* EXERCISE DIRECTIONS *
Restrict the output to the lines below starting at the one that contains "Inductive result (A" and ending at the one that contains "From Stdlib Require Import ZArith", and restate them word for word, both ends included.
========================================
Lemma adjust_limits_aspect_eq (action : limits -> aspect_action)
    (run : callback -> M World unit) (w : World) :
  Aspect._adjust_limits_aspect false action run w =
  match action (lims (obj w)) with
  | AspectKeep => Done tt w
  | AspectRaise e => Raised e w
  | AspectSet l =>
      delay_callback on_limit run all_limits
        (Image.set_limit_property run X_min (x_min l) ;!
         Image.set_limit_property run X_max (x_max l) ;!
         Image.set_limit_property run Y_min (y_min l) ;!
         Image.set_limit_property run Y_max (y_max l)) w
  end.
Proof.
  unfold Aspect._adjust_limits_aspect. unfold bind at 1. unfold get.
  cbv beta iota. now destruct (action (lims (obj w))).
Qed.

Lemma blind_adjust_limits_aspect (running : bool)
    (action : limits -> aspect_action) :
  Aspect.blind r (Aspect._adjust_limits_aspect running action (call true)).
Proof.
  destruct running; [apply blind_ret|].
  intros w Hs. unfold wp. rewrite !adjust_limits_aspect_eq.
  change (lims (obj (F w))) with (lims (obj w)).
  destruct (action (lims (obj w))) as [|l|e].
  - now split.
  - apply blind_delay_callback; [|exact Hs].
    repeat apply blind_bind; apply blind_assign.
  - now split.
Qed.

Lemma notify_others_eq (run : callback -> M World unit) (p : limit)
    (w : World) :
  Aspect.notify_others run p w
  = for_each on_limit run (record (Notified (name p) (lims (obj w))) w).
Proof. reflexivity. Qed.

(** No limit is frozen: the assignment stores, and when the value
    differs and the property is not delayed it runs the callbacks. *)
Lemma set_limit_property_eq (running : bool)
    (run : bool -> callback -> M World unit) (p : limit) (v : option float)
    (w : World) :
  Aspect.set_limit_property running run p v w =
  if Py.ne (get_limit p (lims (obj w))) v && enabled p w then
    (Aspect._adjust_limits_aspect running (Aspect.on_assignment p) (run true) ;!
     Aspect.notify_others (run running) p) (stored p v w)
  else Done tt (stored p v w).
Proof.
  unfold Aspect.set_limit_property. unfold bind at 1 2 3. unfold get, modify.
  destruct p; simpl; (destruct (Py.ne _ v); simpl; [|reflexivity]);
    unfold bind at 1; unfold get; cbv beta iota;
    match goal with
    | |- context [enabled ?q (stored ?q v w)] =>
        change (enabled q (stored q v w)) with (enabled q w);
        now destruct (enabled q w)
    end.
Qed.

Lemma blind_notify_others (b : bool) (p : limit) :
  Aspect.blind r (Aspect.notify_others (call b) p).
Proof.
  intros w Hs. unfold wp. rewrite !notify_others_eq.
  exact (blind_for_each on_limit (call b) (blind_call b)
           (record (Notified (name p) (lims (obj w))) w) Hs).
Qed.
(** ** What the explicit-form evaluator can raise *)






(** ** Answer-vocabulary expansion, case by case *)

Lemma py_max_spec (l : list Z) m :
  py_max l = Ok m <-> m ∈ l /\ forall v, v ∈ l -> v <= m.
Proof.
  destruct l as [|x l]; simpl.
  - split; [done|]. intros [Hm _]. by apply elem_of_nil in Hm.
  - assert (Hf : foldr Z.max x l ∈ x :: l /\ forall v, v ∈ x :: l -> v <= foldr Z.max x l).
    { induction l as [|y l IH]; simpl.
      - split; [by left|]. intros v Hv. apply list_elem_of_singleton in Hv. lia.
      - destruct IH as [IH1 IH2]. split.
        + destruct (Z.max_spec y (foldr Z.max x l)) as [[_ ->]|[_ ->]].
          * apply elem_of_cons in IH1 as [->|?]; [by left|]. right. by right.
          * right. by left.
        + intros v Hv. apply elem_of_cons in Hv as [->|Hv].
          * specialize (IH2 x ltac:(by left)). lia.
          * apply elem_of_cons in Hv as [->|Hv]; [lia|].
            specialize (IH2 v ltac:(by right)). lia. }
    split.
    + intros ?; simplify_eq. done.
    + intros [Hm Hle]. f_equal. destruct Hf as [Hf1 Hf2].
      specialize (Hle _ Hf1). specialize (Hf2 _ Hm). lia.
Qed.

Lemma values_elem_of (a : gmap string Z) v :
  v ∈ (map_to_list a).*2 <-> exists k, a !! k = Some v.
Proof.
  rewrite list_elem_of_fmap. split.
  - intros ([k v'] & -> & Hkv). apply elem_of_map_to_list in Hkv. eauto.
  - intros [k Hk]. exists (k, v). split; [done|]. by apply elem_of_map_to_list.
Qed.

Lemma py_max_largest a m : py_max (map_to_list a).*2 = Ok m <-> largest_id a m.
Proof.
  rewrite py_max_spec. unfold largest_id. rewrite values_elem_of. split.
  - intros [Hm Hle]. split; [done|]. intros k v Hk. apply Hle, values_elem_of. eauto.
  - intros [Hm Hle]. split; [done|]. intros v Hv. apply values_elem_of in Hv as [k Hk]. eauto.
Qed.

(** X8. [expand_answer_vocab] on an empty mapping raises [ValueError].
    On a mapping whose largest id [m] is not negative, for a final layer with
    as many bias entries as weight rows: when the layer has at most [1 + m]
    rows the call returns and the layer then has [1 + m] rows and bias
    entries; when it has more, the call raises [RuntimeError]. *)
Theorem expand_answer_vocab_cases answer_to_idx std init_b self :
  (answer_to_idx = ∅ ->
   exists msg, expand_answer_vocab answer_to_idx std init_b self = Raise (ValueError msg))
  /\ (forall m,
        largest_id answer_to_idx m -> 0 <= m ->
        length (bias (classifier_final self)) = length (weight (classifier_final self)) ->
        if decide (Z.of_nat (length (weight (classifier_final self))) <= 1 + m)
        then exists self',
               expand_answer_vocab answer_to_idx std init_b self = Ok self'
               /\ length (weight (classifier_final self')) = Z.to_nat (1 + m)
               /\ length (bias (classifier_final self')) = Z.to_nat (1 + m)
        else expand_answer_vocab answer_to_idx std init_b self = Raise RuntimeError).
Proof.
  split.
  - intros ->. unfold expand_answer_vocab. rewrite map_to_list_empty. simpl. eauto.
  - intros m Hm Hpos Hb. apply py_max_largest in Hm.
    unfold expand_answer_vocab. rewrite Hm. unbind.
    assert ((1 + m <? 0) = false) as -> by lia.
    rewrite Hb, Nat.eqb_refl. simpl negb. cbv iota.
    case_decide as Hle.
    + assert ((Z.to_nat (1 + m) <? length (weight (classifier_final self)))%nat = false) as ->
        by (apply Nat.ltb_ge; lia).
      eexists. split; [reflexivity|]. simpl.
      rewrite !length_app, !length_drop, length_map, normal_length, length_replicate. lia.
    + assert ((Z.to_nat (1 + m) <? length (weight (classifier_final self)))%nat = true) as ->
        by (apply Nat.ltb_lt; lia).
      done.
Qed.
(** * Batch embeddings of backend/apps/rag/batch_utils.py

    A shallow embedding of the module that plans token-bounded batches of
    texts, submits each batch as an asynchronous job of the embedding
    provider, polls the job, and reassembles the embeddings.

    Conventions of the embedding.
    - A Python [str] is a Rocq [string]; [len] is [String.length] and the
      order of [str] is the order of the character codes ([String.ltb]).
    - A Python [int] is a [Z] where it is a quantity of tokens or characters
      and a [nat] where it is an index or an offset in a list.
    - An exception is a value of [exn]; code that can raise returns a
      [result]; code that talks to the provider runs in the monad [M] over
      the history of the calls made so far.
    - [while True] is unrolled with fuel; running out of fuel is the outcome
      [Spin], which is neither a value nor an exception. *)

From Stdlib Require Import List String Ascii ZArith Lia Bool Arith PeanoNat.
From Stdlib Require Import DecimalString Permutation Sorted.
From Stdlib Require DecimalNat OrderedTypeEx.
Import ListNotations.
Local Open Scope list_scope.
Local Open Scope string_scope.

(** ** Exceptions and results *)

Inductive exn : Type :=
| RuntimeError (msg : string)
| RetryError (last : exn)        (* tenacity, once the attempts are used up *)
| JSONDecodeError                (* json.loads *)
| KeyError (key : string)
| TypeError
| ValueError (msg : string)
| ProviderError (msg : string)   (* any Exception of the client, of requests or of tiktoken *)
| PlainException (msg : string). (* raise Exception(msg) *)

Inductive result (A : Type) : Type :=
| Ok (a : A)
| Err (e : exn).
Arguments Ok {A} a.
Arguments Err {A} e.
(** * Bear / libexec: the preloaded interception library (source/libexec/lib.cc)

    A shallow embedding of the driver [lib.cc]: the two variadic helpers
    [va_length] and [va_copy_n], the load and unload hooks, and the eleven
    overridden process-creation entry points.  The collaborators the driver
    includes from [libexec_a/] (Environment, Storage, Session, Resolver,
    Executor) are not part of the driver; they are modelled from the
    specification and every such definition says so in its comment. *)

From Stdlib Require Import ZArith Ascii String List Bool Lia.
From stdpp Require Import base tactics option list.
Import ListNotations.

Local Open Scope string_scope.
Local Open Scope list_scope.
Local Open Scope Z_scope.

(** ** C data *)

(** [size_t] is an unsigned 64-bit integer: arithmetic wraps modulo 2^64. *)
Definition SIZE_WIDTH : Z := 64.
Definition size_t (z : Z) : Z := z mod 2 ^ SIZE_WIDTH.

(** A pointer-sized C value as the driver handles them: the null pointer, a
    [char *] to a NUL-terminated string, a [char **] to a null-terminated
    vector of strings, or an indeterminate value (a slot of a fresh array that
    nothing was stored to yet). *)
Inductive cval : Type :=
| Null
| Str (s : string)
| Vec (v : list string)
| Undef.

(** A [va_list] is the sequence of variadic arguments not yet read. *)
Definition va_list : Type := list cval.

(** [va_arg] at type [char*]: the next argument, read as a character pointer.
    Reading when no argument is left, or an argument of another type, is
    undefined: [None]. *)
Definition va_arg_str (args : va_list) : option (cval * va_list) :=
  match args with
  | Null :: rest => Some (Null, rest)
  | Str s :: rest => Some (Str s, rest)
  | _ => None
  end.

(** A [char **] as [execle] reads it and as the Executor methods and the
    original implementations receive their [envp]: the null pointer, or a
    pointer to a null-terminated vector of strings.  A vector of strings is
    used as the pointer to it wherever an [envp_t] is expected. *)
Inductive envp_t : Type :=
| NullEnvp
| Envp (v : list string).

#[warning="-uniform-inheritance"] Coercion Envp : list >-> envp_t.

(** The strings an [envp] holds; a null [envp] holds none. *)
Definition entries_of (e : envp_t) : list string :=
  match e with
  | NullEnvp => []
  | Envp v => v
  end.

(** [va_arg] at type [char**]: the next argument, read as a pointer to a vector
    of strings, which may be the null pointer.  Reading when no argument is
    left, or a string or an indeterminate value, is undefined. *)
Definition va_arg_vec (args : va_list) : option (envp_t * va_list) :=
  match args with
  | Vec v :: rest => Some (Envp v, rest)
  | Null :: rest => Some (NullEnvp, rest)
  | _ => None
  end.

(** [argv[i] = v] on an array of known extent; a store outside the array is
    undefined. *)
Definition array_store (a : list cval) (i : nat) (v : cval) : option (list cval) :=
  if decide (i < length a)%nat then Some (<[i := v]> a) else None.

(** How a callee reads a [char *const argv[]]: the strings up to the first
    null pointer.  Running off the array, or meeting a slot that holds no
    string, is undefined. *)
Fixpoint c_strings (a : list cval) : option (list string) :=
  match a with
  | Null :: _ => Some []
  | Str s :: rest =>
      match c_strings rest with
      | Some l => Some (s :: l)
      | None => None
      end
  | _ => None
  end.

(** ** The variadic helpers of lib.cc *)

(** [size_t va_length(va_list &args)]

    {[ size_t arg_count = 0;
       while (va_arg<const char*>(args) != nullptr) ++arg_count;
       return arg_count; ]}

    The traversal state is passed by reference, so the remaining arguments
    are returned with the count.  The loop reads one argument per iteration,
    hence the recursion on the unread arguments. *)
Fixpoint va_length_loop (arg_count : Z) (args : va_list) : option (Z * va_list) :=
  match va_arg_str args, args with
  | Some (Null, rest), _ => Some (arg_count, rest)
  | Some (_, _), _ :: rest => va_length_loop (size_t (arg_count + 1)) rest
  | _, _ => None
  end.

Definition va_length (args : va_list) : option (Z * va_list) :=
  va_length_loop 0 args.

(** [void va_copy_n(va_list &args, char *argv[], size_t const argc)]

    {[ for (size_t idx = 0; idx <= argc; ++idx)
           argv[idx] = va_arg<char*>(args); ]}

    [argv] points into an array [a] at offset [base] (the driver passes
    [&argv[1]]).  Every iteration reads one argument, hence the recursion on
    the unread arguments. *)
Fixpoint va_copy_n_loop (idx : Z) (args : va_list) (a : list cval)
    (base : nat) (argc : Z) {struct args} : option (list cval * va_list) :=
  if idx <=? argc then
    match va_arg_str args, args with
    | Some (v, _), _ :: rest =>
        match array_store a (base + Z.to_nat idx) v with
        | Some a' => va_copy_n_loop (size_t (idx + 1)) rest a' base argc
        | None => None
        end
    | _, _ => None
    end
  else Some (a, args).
========================================
* RESULT FOR THIS TASK *
Inductive result (A : Type) : Type :=
| Ok (a : A)
| Err (e : exn).
Arguments Ok {A} a.
Arguments Err {A} e.
(** * Bear / libexec: the preloaded interception library (source/libexec/lib.cc)

    A shallow embedding of the driver [lib.cc]: the two variadic helpers
    [va_length] and [va_copy_n], the load and unload hooks, and the eleven
    overridden process-creation entry points.  The collaborators the driver
    includes from [libexec_a/] (Environment, Storage, Session, Resolver,
    Executor) are not part of the driver; they are modelled from the
    specification and every such definition says so in its comment. *)

From Stdlib Require Import ZArith Ascii String List Bool Lia.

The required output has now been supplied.